### [Activity]
Beginning with the line containing "Definition below_1e21 (m", give every line again exactly as it is, ending with the last line of the entries.

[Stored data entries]
(** * Activity tracker: session aggregation and notification scheduling

    A shallow embedding of [src/main/tracker/database.ts] (class
    [ActivityDatabase]) and [src/main/notifications.ts] (class
    [NotificationManager]), with the properties of both that the
    specification states.

    Conventions.
    - A JavaScript number that holds a count of milliseconds, a row id or a
      row count is a [Z].  Such values stay far below 2^53, where binary64
      arithmetic on integers is exact.  Quotients that are not integers
      ([x / 3600000] before [toFixed], [productive / total * 100]) are
      computed in binary64 with [SpecFloat], as the engine does.
    - A JavaScript string is a [string] of bytes (UTF-8).
    - [null] and [undefined] results of the database are [None].  A value
      that the manager reads from parsed JSON is an [option JSON.value]:
      [None] is [undefined], [Some JSON.Null] is [null].
    - The tables are lists of rows in insertion order; the object fields of
      both classes are record fields of an explicit state. *)

From Stdlib Require Import ZArith String Ascii List Bool Lia.
From Stdlib Require Import SpecFloat DecimalString DecimalPos Sorted Permutation.
From stdpp Require Import gmap strings.

Open Scope Z_scope.

(* ===================================================================== *)
(** * JavaScript primitives used by the two classes                        *)
(* ===================================================================== *)

Module JS.

(** The double quote character, for string values that contain it. *)
Definition dq : ascii := Ascii false true false false false true false false.

(** [String(n)] for an integral number [n] (plain digits below 1e21). *)
Definition string_of_Z (n : Z) : string := NilZero.string_of_int (Z.to_int n).

(** [s.replace(/_/g, " ")]. *)
Fixpoint replace_underscores (s : string) : string :=
  match s with
  | EmptyString => EmptyString
  | String c s' =>
      String (if Ascii.eqb c "_" then " "%char else c) (replace_underscores s')
  end.

(** [s.replace(/\.0$/, "")]: a final [.0] is removed. *)
Fixpoint strip_dot_zero (s : string) : string :=
  match s with
  | EmptyString => EmptyString
  | String c s' =>
      if (Ascii.eqb c "." && String.eqb s' "0")%bool then EmptyString
      else String c (strip_dot_zero s')
  end.

(** Truthiness of a [string | null] value: [null] and the empty string are
    falsy. *)
Definition truthy_string (v : option string) : bool :=
  match v with
  | None | Some EmptyString => false
  | Some _ => true
  end.

(** ** [parseInt(s, 10)] *)

(** White space skipped by [parseInt]: the ASCII white space and line
    terminators, and the UTF-8 encodings of U+00A0, U+1680, U+2000..U+200A,
    U+2028, U+2029, U+202F, U+205F, U+3000 and U+FEFF. *)
Fixpoint skip_white (s : string) : string :=
  match s with
  | String c s1 =>
      let n := Z.of_nat (nat_of_ascii c) in
      if (n =? 32) || ((9 <=? n) && (n <=? 13)) then skip_white s1
      else
        match s1 with
        | String c2 s2 =>
            let n2 := Z.of_nat (nat_of_ascii c2) in
            if (n =? 194) && (n2 =? 160) then skip_white s2
            else
              match s2 with
              | String c3 s3 =>
                  let n3 := Z.of_nat (nat_of_ascii c3) in
                  if ((n =? 225) && (n2 =? 154) && (n3 =? 128))
                     || ((n =? 226) && (n2 =? 128)
                         && (((128 <=? n3) && (n3 <=? 138))
                             || (n3 =? 168) || (n3 =? 169) || (n3 =? 175)))
                     || ((n =? 226) && (n2 =? 129) && (n3 =? 159))
                     || ((n =? 227) && (n2 =? 128) && (n3 =? 128))
                     || ((n =? 239) && (n2 =? 187) && (n3 =? 191))
                  then skip_white s3
                  else s
              | EmptyString => s
              end
        | EmptyString => s
        end
  | EmptyString => s
  end.

Definition digit_value (c : ascii) : option Z :=
  let n := Z.of_nat (nat_of_ascii c) in
  if (48 <=? n) && (n <=? 57) then Some (n - 48) else None.

(** The longest prefix of decimal digits, as a number; [acc] is the value
    read so far, [None] before the first digit. *)
Fixpoint read_digits (s : string) (acc : option Z) : option Z :=
  match s with
  | String c s' =>
      match digit_value c with
      | Some d => read_digits s' (Some (10 * default 0 acc + d))
      | None => acc
      end
  | EmptyString => acc
  end.

(** [parseInt(s, 10)]: the integer that the digits denote; [None] is [NaN].
    (The engine returns the number nearest to that integer, which is the
    integer itself up to 2^53.) *)
Definition parseInt (s : string) : option Z :=
  match skip_white s with
  | String "-" s' => Z.opp <$> read_digits s' None
  | String "+" s' => read_digits s' None
  | s' => read_digits s' None
  end.

(** ** Rounding *)

(** [Math.round(n / d)] for integers [n] and [d > 0]: the nearest integer,
    halves going up.  (The binary64 quotient rounds to the same integer as
    the exact one while [n + d < 2^52].) *)
Definition round_div (n d : Z) : Z := (2 * n + d) / (2 * d).

(** ** binary64 *)

Definition prec : Z := 53.
Definition emax : Z := 1024.

(** The number nearest to an integer (SQLite integers and integer literals
    reach the engine as numbers). *)
Definition of_Z (z : Z) : spec_float := binary_normalize prec emax z 0 false.

Definition fdiv (x y : spec_float) : spec_float := SFdiv prec emax x y.
Definition fmul (x y : spec_float) : spec_float := SFmul prec emax x y.

(** [floor (m * 2^e + 1/2)] for [m >= 0]. *)
Definition round_half_up (m e : Z) : Z :=
  if 0 <=? e then m * 2 ^ e else (2 * m + 2 ^ (- e)) / (2 * 2 ^ (- e)).

(** [floor (- m * 2^e + 1/2)] for [m >= 0]. *)
Definition round_half_up_neg (m e : Z) : Z :=
  if 0 <=? e then - (m * 2 ^ e) else (2 ^ (- e) - 2 * m) / (2 * 2 ^ (- e)).

(** [String(Math.round(x))]. *)
Definition Math_round_string (x : spec_float) : string :=
  match x with
  | S754_nan => "NaN"
  | S754_infinity false => "Infinity"
  | S754_infinity true => "-Infinity"
  | S754_zero _ => "0"
  | S754_finite false m e => string_of_Z (round_half_up (Zpos m) e)
  | S754_finite true m e => string_of_Z (round_half_up_neg (Zpos m) e)
  end.

(** [|x| < 10^21] for a finite [x = m * 2^e]. *)
Definition below_1e21 (m e : Z) : bool :=
  if 0 <=? e then m * 2 ^ e <? 10 ^ 21 else m <? 10 ^ 21 * 2 ^ (- e).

### [Worked solution]
Definition below_1e21 (m e : Z) : bool :=
  if 0 <=? e then m * 2 ^ e <? 10 ^ 21 else m <? 10 ^ 21 * 2 ^ (- e).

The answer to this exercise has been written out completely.